Action item.
Look below for the line holding "ccitt_crc16 (l1 ++ x" and the line holding "destruct Hx as". Transcribe exactly those lines and all lines between them, nothing more.

■ ■ ■ ■ ■

(* ===== verification/CpuSpec.v ===== *)
(** * What the integer CPU stressors guarantee *)

From Stdlib Require Import Znumtheory.
From S2P Require Import Prelude Mwc VmMethods VmBits Cpu CpuProofs CpuPrimes.

(** ** gcd *)

(** The Euclidean loop of the gcd method ends and returns the greatest
    common divisor of any two 32 bit numbers. *)
Theorem gcd_loop_is_gcd a b : fits 32 a -> fits 32 b -> gcd32 a b = Z.gcd a b.
Proof. intros [Ha _] Hb. by apply gcd32_correct. Qed.

Lemma gcd_loop_is_gcd_witness : gcd32 4294967295 3000000000 = Z.gcd 4294967295 3000000000.
Proof. apply (gcd_loop_is_gcd 4294967295 3000000000); done. Defined.

(** ** Primes *)

(** [is_prime()] decides primality of every 32 bit number. *)
Theorem is_prime_decides n : fits 32 n -> is_prime n = true <-> prime n.
Proof. apply is_prime_correct. Qed.

Lemma is_prime_decides_witness : is_prime 999983 = true <-> prime 999983.
Proof. apply (is_prime_decides 999983). done. Defined.

(** The sieve leaves exactly the primes standing, provided that the root
    of its size, where the marking stops short, is not itself a prime whose
    square is inside the sieve. *)
Theorem sieve_finds_primes size k :
  4 <= size -> ~ prime (Z.sqrt size) -> 2 <= k < size ->
  STRESS_GETBIT (sieve_mark size) k = true <-> prime k.
Proof. apply sieve_mark_prime. Qed.

Lemma sqrt_sieve_size : ~ prime (Z.sqrt SIEVE_SIZE).
Proof.
  change (Z.sqrt SIEVE_SIZE) with 3162. intros Hp.
  apply (divisor_proper 3162 2 Hp); [lia|]. by exists 1581.
Qed.

Lemma sieve_finds_primes_witness :
  STRESS_GETBIT (sieve_mark SIEVE_SIZE) 9999991 = true <-> prime 9999991.
Proof.
  apply (sieve_finds_primes SIEVE_SIZE 9999991); [done|exact sqrt_sieve_size|done].
Defined.

(** ** Gray codes *)

Lemma succ_xor_ones n : exists t, 0 <= t /\ Z.of_nat n .^ (Z.of_nat n + 1) = Z.ones (t + 1).
Proof.
  induction (lt_wf n) as [n _ IH]. destruct (Nat.Even_or_Odd n) as [[m ->]|[m ->]].
  - exists 0. split; [done|]. apply Z.bits_inj'. intros i Hi.
    replace (Z.of_nat (2 * m)) with (2 * Z.of_nat m) by lia. rewrite Z.lxor_spec.
    destruct (Z.eq_dec i 0) as [->|Hne]; [by rewrite Z.testbit_even_0, Z.testbit_odd_0|].
    replace i with (Z.succ (i - 1)) by lia.
    rewrite Z.testbit_even_succ, Z.testbit_odd_succ by lia.
    rewrite Z.ones_spec_high by lia. apply xorb_nilpotent.
  - destruct (IH m) as (t & Ht & Heq); [lia|]. exists (t + 1). split; [lia|].
    apply Z.bits_inj'. intros i Hi.
    replace (Z.of_nat (2 * m + 1)) with (2 * Z.of_nat m + 1) by lia.
    replace (2 * Z.of_nat m + 1 + 1) with (2 * (Z.of_nat m + 1)) by lia. rewrite Z.lxor_spec.
    destruct (Z.eq_dec i 0) as [->|Hne].
    { rewrite Z.testbit_even_0, Z.testbit_odd_0, Z.ones_spec_low by lia. done. }
    replace i with (Z.succ (i - 1)) by lia.
    rewrite Z.testbit_even_succ, Z.testbit_odd_succ by lia.
    rewrite <- Z.lxor_spec, Heq. rewrite !Z.testbit_ones_nonneg by lia.
    destruct (Z.ltb_spec (i - 1) (t + 1)), (Z.ltb_spec (Z.succ (i - 1)) (t + 1 + 1)); lia || done.
Qed.

Lemma ones_xorshift n : 0 < n -> Z.ones n .^ (Z.ones n >>> 1) = 2 ^ (n - 1).
Proof.
  intros Hn. apply Z.bits_inj'. intros i Hi.
  rewrite Z.lxor_spec, Z.shiftr_spec, !Z.testbit_ones_nonneg, Z.pow2_bits_eqb by lia.
  destruct (Z.ltb_spec i n), (Z.ltb_spec (i + 1) n), (Z.eqb_spec (n - 1) i); lia || done.
Qed.

(** Gray codes: decoding inverts encoding on every 32 bit number, and the
    codes of neighbours differ in one bit. *)
Theorem gray_code i :
  fits 32 i ->
  gray_decode (gray_encode i) = i /\
  exists t, 0 <= t /\ gray_encode i .^ gray_encode (i + 1) = 2 ^ t.
Proof.
  intros Hi. split; [by apply gray_roundtrip|].
  destruct (succ_xor_ones (Z.to_nat i)) as (t & Ht & Heq).
  rewrite Z2Nat.id in Heq by (unfold fits in Hi; lia). exists t. split; [done|].
  unfold gray_encode.
  transitivity ((i .^ (i + 1)) .^ ((i .^ (i + 1)) >>> 1)).
  - rewrite Z.shiftr_lxor. apply Z.bits_inj'. intros k Hk. rewrite !Z.lxor_spec.
    by destruct (Z.testbit i k), (Z.testbit (i + 1) k), (Z.testbit (i >>> 1) k),
      (Z.testbit ((i + 1) >>> 1) k).
  - rewrite Heq, ones_xorshift by lia. f_equal. lia.
Qed.

Lemma gray_code_witness :
  gray_decode (gray_encode 0xdeadbeef) = 0xdeadbeef /\
  exists t, 0 <= t /\ gray_encode 0xdeadbeef .^ gray_encode (0xdeadbeef + 1) = 2 ^ t.
Proof. apply (gray_code 0xdeadbeef). done. Defined.

(** ** Parity *)

(** The five ways of computing the parity agree with the exclusive or of
    the bits, on every 32 bit number: the method never reports a failure. *)
Theorem parity_methods_agree v :
  fits 32 v ->
  parity_naive 32 v false = par 32 v /\ parity_kernighan 32 v false = par 32 v /\
  parity_multiply v = b2z (par 32 v) /\ parity_parallel v = b2z (par 32 v) /\
  parity_lookup1 v = par 32 v /\ parity_lookup2 v = par 32 v.
Proof.
  intros Hv. repeat split; auto using parity_naive32, parity_kernighan32, parity_multiply_par,
    parity_parallel_par, parity_lookup1_par, parity_lookup2_par.
Qed.

Lemma parity_methods_agree_witness :
  parity_naive 32 0x83fb5acf false = par 32 0x83fb5acf /\
  parity_kernighan 32 0x83fb5acf false = par 32 0x83fb5acf /\
  parity_multiply 0x83fb5acf = b2z (par 32 0x83fb5acf) /\
  parity_parallel 0x83fb5acf = b2z (par 32 0x83fb5acf) /\
  parity_lookup1 0x83fb5acf = par 32 0x83fb5acf /\ parity_lookup2 0x83fb5acf = par 32 0x83fb5acf.
Proof. apply (parity_methods_agree 0x83fb5acf). done. Defined.

(** ** CRC *)

(** The CRC detects every change of a single byte: two messages of any
    length that differ in one byte have different CRCs. *)
Theorem crc16_detects_byte l1 l2 x y :
  fits 8 x -> fits 8 y -> x <> y ->
  ccitt_crc16 (l1 ++ x :: l2) <> ccitt_crc16 (l1 ++ y :: l2).
Proof.
  intros Hx Hy Hne.
  assert (forall z, ccitt_crc16 (l1 ++ z :: l2) =
    u16 (not16 (crc16_data (l1 ++ z :: l2) 0xffff) <<< 8) .|
      (not16 (crc16_data (l1 ++ z :: l2) 0xffff) >>> 8)) as Hc.
  { intros z. unfold ccitt_crc16. by destruct l1. }
  rewrite !Hc. intros H. apply crc16_final_inj in H; [|by apply crc16_data_fits..]. revert H.
  rewrite !crc16_data_app, !crc16_data_cons.
  set (c := crc16_data l1 0xffff). assert (fits 16 c) by (by apply crc16_data_fits).
  assert (forall z, fits 8 z -> 0xff .& z = z) as Hand.
  { intros z Hz. rewrite Z.land_comm. change 0xff with (Z.ones 8).
    by rewrite Z.land_ones, Z.mod_small by done. }
  rewrite !Hand by done. apply crc16_data_differs; [by apply crc16_byte_fits|by apply crc16_byte_fits|].
  apply lxor_ne. rewrite <- crc16_byte_linear, Z.lxor_nilpotent.
  apply crc16_byte_injects; [by apply (fits_lxor 8)|]. by apply (proj1 (lxor_ne x y)).
Qed.

Lemma crc16_detects_byte_witness :
  ccitt_crc16 ([1; 2; 3] ++ 4 :: [5]) <> ccitt_crc16 ([1; 2; 3] ++ 6 :: [5]).
Proof. apply (crc16_detects_byte [1; 2; 3] [5] 4 6); done. Defined.

(** ** Hamming codes *)

Lemma nybble_cases (P : Z -> bool) :
  forallb P ((fun i => Z.of_nat i) <$> seq 0 16) = true -> forall x, fits 4 x -> P x = true.
Proof.
  intros H x Hx. rewrite List.forallb_forall in H. apply H, list_elem_of_In, list_elem_of_fmap.
  exists (Z.to_nat x). unfold fits in Hx. split; [lia|]. apply elem_of_seq. lia.
Qed.

(** The code word of a nybble carries it in its low four bits, and the
    code words of two nybbles differ in at least three bits: a single error can
    be corrected. *)
Theorem hamming84_distance x y :
  fits 4 x -> fits 4 y ->
  hamming84 x .& 0xf = x /\ fits 8 (hamming84 x) /\
  (x <> y -> 3 <= popcount 8 (hamming84 x .^ hamming84 y)).
Proof.
  intros Hx Hy.
  assert (forallb (fun x => (hamming84 x .& 0xf =? x) && (0 <=? hamming84 x) && (hamming84 x <? 256) &&
    forallb (fun y => (x =? y) || (3 <=? popcount 8 (hamming84 x .^ hamming84 y)))
      ((fun i => Z.of_nat i) <$> seq 0 16)) ((fun i => Z.of_nat i) <$> seq 0 16) = true) as H
    by (vm_compute; reflexivity).
  apply (nybble_cases _ H) in Hx. rewrite !andb_true_iff in Hx.
  destruct Hx as [[[H1%Z.eqb_eq H2%Z.leb_le] H3%Z.ltb_lt] H4].
  apply (nybble_cases _ H4) in Hy. split; [exact H1|]. split; [exact (conj H2 H3)|]. intros Hne.
  apply orb_true_iff in Hy as [Hxy%Z.eqb_eq|Hd%Z.leb_le]; [destruct (Hne Hxy)|exact Hd].
Qed.

(** the rows of the generator matrix in the comment of [hamming84()], for the
    data bits 3, 2, 1, 0 *)
Definition matrix_code (x : Z) : Z :=
  (((if Z.testbit x 3 then 0x78 else 0) .^ (if Z.testbit x 2 then 0xb4 else 0)) .^
   (if Z.testbit x 1 then 0xd2 else 0)) .^ (if Z.testbit x 0 then 0xe1 else 0).

(** The code is not the one of the documented generator matrix: the row
    of data bit 0 is 0xf1 instead of 0xe1, so every odd nybble has a wrong parity
    bit, and the distance of the code is 3, where the matrix gives 4. *)
Theorem hamming84_not_the_matrix x y :
  fits 4 x -> fits 4 y ->
  hamming84 x = matrix_code x .^ (if Z.odd x then 0x10 else 0) /\
  (x <> y -> 4 <= popcount 8 (matrix_code x .^ matrix_code y)) /\
  popcount 8 (hamming84 1 .^ hamming84 2) = 3.
Proof.
  intros Hx Hy.
  assert (forallb (fun x => (hamming84 x =? matrix_code x .^ (if Z.odd x then 0x10 else 0)) &&
    forallb (fun y => (x =? y) || (4 <=? popcount 8 (matrix_code x .^ matrix_code y)))
      ((fun i => Z.of_nat i) <$> seq 0 16)) ((fun i => Z.of_nat i) <$> seq 0 16) = true) as H
    by (vm_compute; reflexivity).
  apply (nybble_cases _ H) in Hx. apply andb_true_iff in Hx as [H1%Z.eqb_eq H4].
  apply (nybble_cases _ H4) in Hy. split; [exact H1|]. split; [|reflexivity]. intros Hne.
  apply orb_true_iff in Hy as [Hxy%Z.eqb_eq|Hd%Z.leb_le]; [destruct (Hne Hxy)|exact Hd].
Qed.

Lemma hamming84_not_the_matrix_witness :
  hamming84 1 = matrix_code 1 .^ (if Z.odd 1 then 0x10 else 0) /\
  (1 <> 2 -> 4 <= popcount 8 (matrix_code 1 .^ matrix_code 2)) /\
  popcount 8 (hamming84 1 .^ hamming84 2) = 3.
Proof. apply (hamming84_not_the_matrix 1 2); done. Defined.

(** ** ackermann *)

(** The recursion of [ackermann(3, n)] ends with 2^(n+3) - 3 as long as
    that is a 32 bit number; the expected 0x1ffd is the case 10. *)
Theorem ackermann_closed_form n :
  2 ^ (Z.of_nat n + 3) < 2 ^ 32 -> Z.of_nat (ackermann 3 n) = 2 ^ (Z.of_nat n + 3) - 3.
Proof. apply ackermann_3. Qed.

■ ■ ■ ■ ■

Result.
  ccitt_crc16 (l1 ++ x :: l2) <> ccitt_crc16 (l1 ++ y :: l2).
Proof.
  intros Hx Hy Hne.
  assert (forall z, ccitt_crc16 (l1 ++ z :: l2) =
    u16 (not16 (crc16_data (l1 ++ z :: l2) 0xffff) <<< 8) .|
      (not16 (crc16_data (l1 ++ z :: l2) 0xffff) >>> 8)) as Hc.
  { intros z. unfold ccitt_crc16. by destruct l1. }
  rewrite !Hc. intros H. apply crc16_final_inj in H; [|by apply crc16_data_fits..]. revert H.
  rewrite !crc16_data_app, !crc16_data_cons.
  set (c := crc16_data l1 0xffff). assert (fits 16 c) by (by apply crc16_data_fits).
  assert (forall z, fits 8 z -> 0xff .& z = z) as Hand.
  { intros z Hz. rewrite Z.land_comm. change 0xff with (Z.ones 8).
    by rewrite Z.land_ones, Z.mod_small by done. }
  rewrite !Hand by done. apply crc16_data_differs; [by apply crc16_byte_fits|by apply crc16_byte_fits|].
  apply lxor_ne. rewrite <- crc16_byte_linear, Z.lxor_nilpotent.
  apply crc16_byte_injects; [by apply (fits_lxor 8)|]. by apply (proj1 (lxor_ne x y)).
Qed.

Lemma crc16_detects_byte_witness :
  ccitt_crc16 ([1; 2; 3] ++ 4 :: [5]) <> ccitt_crc16 ([1; 2; 3] ++ 6 :: [5]).
Proof. apply (crc16_detects_byte [1; 2; 3] [5] 4 6); done. Defined.

(** ** Hamming codes *)

Lemma nybble_cases (P : Z -> bool) :
  forallb P ((fun i => Z.of_nat i) <$> seq 0 16) = true -> forall x, fits 4 x -> P x = true.
Proof.
  intros H x Hx. rewrite List.forallb_forall in H. apply H, list_elem_of_In, list_elem_of_fmap.
  exists (Z.to_nat x). unfold fits in Hx. split; [lia|]. apply elem_of_seq. lia.
Qed.

(** The code word of a nybble carries it in its low four bits, and the
    code words of two nybbles differ in at least three bits: a single error can
    be corrected. *)
Theorem hamming84_distance x y :
  fits 4 x -> fits 4 y ->
  hamming84 x .& 0xf = x /\ fits 8 (hamming84 x) /\
  (x <> y -> 3 <= popcount 8 (hamming84 x .^ hamming84 y)).
Proof.
  intros Hx Hy.
  assert (forallb (fun x => (hamming84 x .& 0xf =? x) && (0 <=? hamming84 x) && (hamming84 x <? 256) &&
    forallb (fun y => (x =? y) || (3 <=? popcount 8 (hamming84 x .^ hamming84 y)))
      ((fun i => Z.of_nat i) <$> seq 0 16)) ((fun i => Z.of_nat i) <$> seq 0 16) = true) as H
    by (vm_compute; reflexivity).
  apply (nybble_cases _ H) in Hx. rewrite !andb_true_iff in Hx.
  destruct Hx as [[[H1%Z.eqb_eq H2%Z.leb_le] H3%Z.ltb_lt] H4].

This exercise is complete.